#### ASSIGNMENT:
Every line below between the line holding "-> list memOp)" and the line holding "(forall it rows, at_rows it rows -> (next", inclusive, should be repeated exactly, and all other lines omitted.

[[ SOURCE MATERIAL open ]]

(* ===== verification/Adapter.v ===== *)
(** * Adapters of third-party stores: the interface

    An adapter wraps a store whose code is not in the repository.  What a
    client of any adapter can rely on is stated here once: every call either
    reports an error and leaves the stored map as it was, or reports success
    and does what it says; and over a store that does not fail every call
    succeeds.  The client theorems of this file are about any sequence of
    requests; each adapter proves the class from the documented behaviour of
    its store. *)

From S2P Require Import Prelude Codec Engine Ordered.

(** An error of the store: the key is absent, or anything else. *)
Inductive serr :=
| ErrNotFound
| ErrStore (msg : string).

#[global] Instance serr_eq_dec : EqDecision serr.
Proof. solve_decision. Defined.

(** ** Opening a store

    [Open] makes a sequence of calls and stops at the first that fails; some
    adapters then make a last call to release what they hold. *)

Fixpoint run_steps {A} (fails : A -> option serr) (cleanup : list A) (steps : list (A * bool))
    : list A * option serr :=
  match steps with
  | [] => ([], None)
  | (c, undo) :: steps' =>
      match fails c with
      | Some err => (c :: (if undo : bool then cleanup else []), Some err)
      | None => let '(made, res) := run_steps fails cleanup steps' in (c :: made, res)
      end
  end.

(** How far a write is on disk when the call that made it returns. *)
Inductive durability :=
| SyncNever
| SyncDeferred
| SyncData
| SyncCommit.

#[global] Instance durability_eq_dec : EqDecision durability.
Proof. solve_decision. Defined.

(** ** Requests and answers *)

Inductive areq :=
| AGet (k : bytes)
| AWrite (o : memOp)
| ABatch (ops : list memOp)
| AScan (start : bytes) (n : nat).

Inductive answer :=
| AVal (r : option bytes + serr)
| AAck (err : option serr)
| ARows (r : list (bytes * bytes) + serr).

(** The operations of an engine, as a client calls them: a batch is built and
    committed, a scan is opened, read for at most [n] rows and closed. *)
Class AdapterOps (E : Type) := {
  ad_get : E -> bytes -> option bytes + serr;
  ad_put : E -> bytes -> bytes -> E * option serr;
  ad_delete : E -> bytes -> E * option serr;
  ad_commit : E -> list memOp -> E * option serr;
  ad_scan : E -> bytes -> nat -> list (bytes * bytes) + serr }.

(** The rows of [for it.Next() && i < n { it.Key(); it.Value(); i++ }]. *)
Fixpoint read_rows {I} (next : I -> bool * I) (key value : I -> bytes) (n : nat) (it : I)
    : list (bytes * bytes) :=
  match n with
  | O => []
  | S n' =>
      let '(more, it') := next it in
      if more : bool then (key it', value it') :: read_rows next key value n' it' else []
  end.

Section Run.
Context {E : Type} `{AdapterOps E}.

Definition run_request (e : E) (r : areq) : answer * E :=
  match r with
  | AGet k => (AVal (ad_get e k), e)
  | AWrite o =>
      let '(e', err) := (if op_del o then ad_delete e (op_k o) else ad_put e (op_k o) (op_v o)) in
      (AAck err, e')
  | ABatch ops => let '(e', err) := ad_commit e ops in (AAck err, e')
  | AScan start n => (ARows (ad_scan e start n), e)
  end.

Fixpoint run_requests (e : E) (rs : list areq) : list answer * E :=
  match rs with
  | [] => ([], e)
  | r :: rs' =>
      let '(a, e1) := run_request e r in
      let '(ans, e2) := run_requests e1 rs' in (a :: ans, e2)
  end.
End Run.

(** ** The specification *)

(** What the map answers, and the map afterwards. *)
Definition map_request (m : gmap bytes bytes) (r : areq) : answer * gmap bytes bytes :=
  match r with
  | AGet k => (AVal (inl (m !! k)), m)
  | AWrite o => (AAck None, apply_op m o)
  | ABatch ops => (AAck None, apply_ops m ops)
  | AScan start n => (ARows (inl (take n (entries_from m start))), m)
  end.

Fixpoint map_requests (m : gmap bytes bytes) (rs : list areq) : list answer * gmap bytes bytes :=
  match rs with
  | [] => ([], m)
  | r :: rs' =>
      let '(a, m1) := map_request m r in
      let '(ans, m2) := map_requests m1 rs' in (a :: ans, m2)
  end.

(** Answer [a] to [r] in a store that held [m] and then holds [m']: an error
    and no change, or the map's own answer and its change.  Rows may stop
    early. *)
Definition accounts1 (m : gmap bytes bytes) (r : areq) (a : answer) (m' : gmap bytes bytes) : Prop :=
  match r, a with
  | AGet k, AVal (inl v) => v = m !! k /\ m' = m
  | AGet _, AVal (inr _) => m' = m
  | AWrite o, AAck None => m' = apply_op m o
  | ABatch ops, AAck None => m' = apply_ops m ops
  | (AWrite _ | ABatch _), AAck (Some _) => m' = m
  | AScan start n, ARows (inl rows) => rows `prefix_of` take n (entries_from m start) /\ m' = m
  | AScan _ _, ARows (inr _) => m' = m
  | _, _ => False
  end.

Fixpoint accounts (m : gmap bytes bytes) (rs : list areq) (ans : list answer) (m' : gmap bytes bytes) : Prop :=
  match rs, ans with
  | [], [] => m' = m
  | r :: rs', a :: ans' => exists m1, accounts1 m r a m1 /\ accounts m1 rs' ans' m'
  | _, _ => False
  end.

(** A write a store accepts; a delete accepts what some value would. *)
Definition op_valid (valid : bytes -> bytes -> Prop) (o : memOp) : Prop :=
  if op_del o then exists v, valid (op_k o) v else valid (op_k o) (op_v o).

(** What an adapter promises.  [ad_rep e m]: the store behind [e] holds [m].
    [ad_ok e]: the store does not fail.  [ad_valid k v]: the store accepts the
    entry (its limits on keys and sizes). *)
Class Adapter (E : Type) `{AdapterOps E} := {
  ad_rep : E -> gmap bytes bytes -> Prop;
  ad_ok : E -> Prop;
  ad_valid : bytes -> bytes -> Prop;
  ad_get_spec e m k : ad_rep e m ->
    match ad_get e k with inl v => v = m !! k | inr _ => True end;
  ad_put_spec e m k v : ad_rep e m ->
    let '(e', err) := ad_put e k v in
    match err with None => ad_rep e' (<[k := v]> m) | Some _ => ad_rep e' m end;
  ad_delete_spec e m k : ad_rep e m ->
    let '(e', err) := ad_delete e k in
    match err with None => ad_rep e' (delete k m) | Some _ => ad_rep e' m end;
  ad_commit_spec e m ops : ad_rep e m ->
    let '(e', err) := ad_commit e ops in
    match err with None => ad_rep e' (apply_ops m ops) | Some _ => ad_rep e' m end;
  ad_scan_spec e m start n : ad_rep e m ->
    match ad_scan e start n with
    | inl rows => rows `prefix_of` take n (entries_from m start)
    | inr _ => True
    end;
  ad_get_ok e m k v : ad_rep e m -> ad_ok e -> ad_valid k v -> ad_get e k = inl (m !! k);
  ad_put_ok e m k v : ad_rep e m -> ad_ok e -> ad_valid k v ->
    (ad_put e k v).2 = None /\ ad_ok (ad_put e k v).1;
  ad_delete_ok e m k v : ad_rep e m -> ad_ok e -> ad_valid k v ->
    (ad_delete e k).2 = None /\ ad_ok (ad_delete e k).1;
  ad_commit_ok e m ops : ad_rep e m -> ad_ok e -> Forall (op_valid ad_valid) ops ->
    (ad_commit e ops).2 = None /\ ad_ok (ad_commit e ops).1;
  ad_scan_ok e m start n : ad_rep e m -> ad_ok e ->
    ad_scan e start n = inl (take n (entries_from m start)) }.

Section Client.
Context {E : Type} `{Adapter E}.

(** The store accepts what the request asks for. *)
Definition areq_valid (r : areq) : Prop :=
  match r with
  | AGet k => exists v, ad_valid k v
  | AWrite o => op_valid ad_valid o
  | ABatch ops => Forall (op_valid ad_valid) ops
  | AScan _ _ => True
  end.

Lemma request_accounts (e : E) m r :
  ad_rep e m ->
  exists m', accounts1 m r (run_request e r).1 m' /\ ad_rep (run_request e r).2 m'.
Proof.
  intros Hr. destruct r as [k|o|ops|start n]; cbn.
  - pose proof (ad_get_spec e m k Hr) as Hg. exists m. by destruct (ad_get e k).
  - unfold apply_op. destruct (op_del o).
    + pose proof (ad_delete_spec e m (op_k o) Hr) as Hd.
      destruct (ad_delete e (op_k o)) as [e' [err|]]; cbn; eexists; (split; [reflexivity|done]).
    + pose proof (ad_put_spec e m (op_k o) (op_v o) Hr) as Hd.
      destruct (ad_put e (op_k o) (op_v o)) as [e' [err|]]; cbn; eexists; (split; [reflexivity|done]).
  - pose proof (ad_commit_spec e m ops Hr) as Hd.
    destruct (ad_commit e ops) as [e' [err|]]; cbn; eexists; (split; [reflexivity|done]).
  - pose proof (ad_scan_spec e m start n Hr) as Hg. exists m. by destruct (ad_scan e start n).
Qed.

(** Exactly the acknowledged writes are in the store, and every answer is the
    map's answer at that point, an error, or the first rows of a scan. *)
Lemma requests_account rs : forall (e : E) m,
  ad_rep e m ->
  exists m', accounts m rs (run_requests e rs).1 m' /\ ad_rep (run_requests e rs).2 m'.
Proof.
  induction rs as [|r rs IH]; intros e m Hr; cbn; [by exists m|].
  destruct (request_accounts e m r Hr) as (m1 & Ha & Hr1). destruct (run_request e r) as [a e1].
  destruct (IH e1 m1 Hr1) as (m2 & Hacc & Hr2). destruct (run_requests e1 rs) as [ans e2]. cbn in *. eauto 6.
Qed.

Lemma request_ok (e : E) m r :
  ad_rep e m -> ad_ok e -> areq_valid r ->
  (run_request e r).1 = (map_request m r).1 /\ ad_rep (run_request e r).2 (map_request m r).2 /\
  ad_ok (run_request e r).2.
Proof.
  intros Hr Hok Hv. destruct r as [k|o|ops|start n]; cbn in *.
  - destruct Hv as [v Hv]. by rewrite (ad_get_ok e m k v).
  - unfold apply_op, op_valid in *. destruct (op_del o).
    + pose proof (ad_delete_spec e m (op_k o) Hr) as Hd. destruct Hv as [v Hv].
      destruct (ad_delete_ok e m (op_k o) v Hr Hok Hv) as [Hn Hok'].
      destruct (ad_delete e (op_k o)) as [e' err]. cbn in *. by subst.
    + pose proof (ad_put_spec e m (op_k o) (op_v o) Hr) as Hd.
      destruct (ad_put_ok e m (op_k o) (op_v o) Hr Hok Hv) as [Hn Hok'].
      destruct (ad_put e (op_k o) (op_v o)) as [e' err]. cbn in *. by subst.
  - pose proof (ad_commit_spec e m ops Hr) as Hd. destruct (ad_commit_ok e m ops Hr Hok Hv) as [Hn Hok'].
    destruct (ad_commit e ops) as [e' err]. cbn in *. by subst.
  - by rewrite (ad_scan_ok e m).
Qed.

(** Over a store that does not fail, the adapter is the map. *)
Lemma requests_ok rs : forall (e : E) m,
  ad_rep e m -> ad_ok e -> Forall areq_valid rs ->
  (run_requests e rs).1 = (map_requests m rs).1 /\
  ad_rep (run_requests e rs).2 (map_requests m rs).2.
Proof.
  induction rs as [|r rs IH]; intros e m Hr Hok Hv; cbn; [done|]. apply Forall_cons in Hv as [Hv Hvs].
  destruct (request_ok e m r Hr Hok Hv) as (Ha & Hr1 & Hok1).
  destruct (run_request e r) as [a e1], (map_request m r) as [a' m1]. cbn in *. subst a'.
  destruct (IH e1 m1 Hr1 Hok1 Hvs) as [Hans Hr2].
  destruct (run_requests e1 rs) as [ans e2], (map_requests m1 rs) as [ans' m2]. cbn in *. by subst.
Qed.

(** The whole contract over a sequence of requests: exactly the acknowledged
    writes took effect and no answer is wrong, and over a store that does not
    fail the answers are the map's. *)
Definition honours (e : E) (m : gmap bytes bytes) (rs : list areq) : Prop :=
  (exists m', accounts m rs (run_requests e rs).1 m' /\ ad_rep (run_requests e rs).2 m') /\
  (ad_ok e -> Forall areq_valid rs ->
   (run_requests e rs).1 = (map_requests m rs).1 /\
   ad_rep (run_requests e rs).2 (map_requests m rs).2).

Lemma adapter_honours e m rs : ad_rep e m -> honours e m rs.
Proof. intros Hr. split; [by apply requests_account|]. intros. by apply requests_ok. Qed.
End Client.

(** ** Batches *)

(** The calls of a client that puts [l] into a batch. *)
Definition build_batch {B} (new : B) (put : B -> bytes -> bytes -> B) (del : B -> bytes -> B)
    (l : list memOp) : B :=
  foldl (fun b o => if op_del o then del b (op_k o) else put b (op_k o) (op_v o)) new l.

(** Building a batch records its writes in order; a delete carries no value. *)
Definition norm_op (o : memOp) : memOp := if op_del o then DelOp (op_k o) else o.

Lemma build_batch_ops {B} (ops : B -> list memOp) new put del :
  ops new = [] -> (forall b k v, ops (put b k v) = ops b ++ [PutOp k v]) ->
  (forall b k, ops (del b k) = ops b ++ [DelOp k]) ->
  forall l, ops (build_batch new put del l) = norm_op <$> l.
Proof.
  intros Hn Hp Hd l. unfold build_batch. induction l as [|o l IH] using rev_ind; [done|].
  rewrite foldl_app, fmap_app, <- IH. cbn. unfold norm_op. destruct o as [[] k v]; cbn; [apply Hd|apply Hp].
Qed.

Lemma apply_norm_op m o : apply_op m (norm_op o) = apply_op m o.
Proof. unfold norm_op, apply_op. by destruct (op_del o) eqn:E; cbn; rewrite ?E. Qed.

Lemma apply_norm_ops ops m : apply_ops m (norm_op <$> ops) = apply_ops m ops.
Proof.
  revert m. induction ops as [|o ops IH]; intros m; [done|]. unfold apply_ops in *. cbn.
  by rewrite apply_norm_op, IH.
Qed.

Lemma norm_op_valid valid o : op_valid valid o -> op_valid valid (norm_op o).
Proof. intros Ho. unfold op_valid, norm_op in *. by destruct (op_del o) eqn:E; cbn; rewrite ?E. Qed.

Lemma norm_ops_valid valid l : Forall (op_valid valid) l -> Forall (op_valid valid) (norm_op <$> l).
Proof. intros Hv. apply Forall_fmap. eapply Forall_impl; [exact Hv|]. intros o. apply norm_op_valid. Qed.

(** ** Rows from a cursor

    An iterator whose [Next] walks a list of rows, and one whose [Next] may
    stop before the end of it. *)

Section Rows.
Context {I : Type} (next : I -> bool * I) (key value : I -> bytes).
Context (at_rows : I -> list (bytes * bytes) -> Prop).

Lemma read_rows_all :
  (forall it rows, at_rows it rows -> exists it',
     next it = (match rows with [] => false | _ => true end, it') /\
     match rows with [] => True | kv :: rows' => (key it', value it') = kv /\ at_rows it' rows' end) ->
  forall n it rows, at_rows it rows -> read_rows next key value n it = take n rows.
Proof.
  intros Hstep. induction n as [|n IH]; intros it rows Hat; [done|]. cbn [read_rows].
  destruct (Hstep it rows Hat) as (it' & -> & Hrest). destruct rows as [|kv rows]; [done|].
  destruct Hrest as [-> Hat']. cbn [take]. f_equal. by apply IH.
Qed.

Lemma read_rows_prefix :
  (forall it rows, at_rows it rows -> (next it).1 = true ->
     exists kv rows', rows = kv :: rows' /\ (key (next it).2, value (next it).2) = kv /\
       at_rows (next it).2 rows') ->
  forall n it rows, at_rows it rows -> read_rows next key value n it `prefix_of` take n rows.
Proof.
  intros Hstep. induction n as [|n IH]; intros it rows Hat; [done|]. cbn [read_rows].
  specialize (Hstep it rows Hat). destruct (next it) as [[] it']; [|apply prefix_nil].
  destruct (Hstep eq_refl) as (kv & rows' & -> & Hkv & Hat'). cbn in Hkv, Hat'. rewrite Hkv. cbn [take].
  apply prefix_cons. by apply IH.
Qed.
End Rows.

[[ SOURCE MATERIAL closed ]]

#### SOLUTION FOR THIS TASK:
Lemma build_batch_ops {B} (ops : B -> list memOp) new put del :
  ops new = [] -> (forall b k v, ops (put b k v) = ops b ++ [PutOp k v]) ->
  (forall b k, ops (del b k) = ops b ++ [DelOp k]) ->
  forall l, ops (build_batch new put del l) = norm_op <$> l.
Proof.
  intros Hn Hp Hd l. unfold build_batch. induction l as [|o l IH] using rev_ind; [done|].
  rewrite foldl_app, fmap_app, <- IH. cbn. unfold norm_op. destruct o as [[] k v]; cbn; [apply Hd|apply Hp].
Qed.

Lemma apply_norm_op m o : apply_op m (norm_op o) = apply_op m o.
Proof. unfold norm_op, apply_op. by destruct (op_del o) eqn:E; cbn; rewrite ?E. Qed.

Lemma apply_norm_ops ops m : apply_ops m (norm_op <$> ops) = apply_ops m ops.
Proof.
  revert m. induction ops as [|o ops IH]; intros m; [done|]. unfold apply_ops in *. cbn.
  by rewrite apply_norm_op, IH.
Qed.

Lemma norm_op_valid valid o : op_valid valid o -> op_valid valid (norm_op o).
Proof. intros Ho. unfold op_valid, norm_op in *. by destruct (op_del o) eqn:E; cbn; rewrite ?E. Qed.

Lemma norm_ops_valid valid l : Forall (op_valid valid) l -> Forall (op_valid valid) (norm_op <$> l).
Proof. intros Hv. apply Forall_fmap. eapply Forall_impl; [exact Hv|]. intros o. apply norm_op_valid. Qed.

(** ** Rows from a cursor

    An iterator whose [Next] walks a list of rows, and one whose [Next] may
    stop before the end of it. *)

Section Rows.
Context {I : Type} (next : I -> bool * I) (key value : I -> bytes).
Context (at_rows : I -> list (bytes * bytes) -> Prop).

Lemma read_rows_all :
  (forall it rows, at_rows it rows -> exists it',
     next it = (match rows with [] => false | _ => true end, it') /\
     match rows with [] => True | kv :: rows' => (key it', value it') = kv /\ at_rows it' rows' end) ->
  forall n it rows, at_rows it rows -> read_rows next key value n it = take n rows.
Proof.
  intros Hstep. induction n as [|n IH]; intros it rows Hat; [done|]. cbn [read_rows].
  destruct (Hstep it rows Hat) as (it' & -> & Hrest). destruct rows as [|kv rows]; [done|].
  destruct Hrest as [-> Hat']. cbn [take]. f_equal. by apply IH.
Qed.

Lemma read_rows_prefix :
  (forall it rows, at_rows it rows -> (next it).1 = true ->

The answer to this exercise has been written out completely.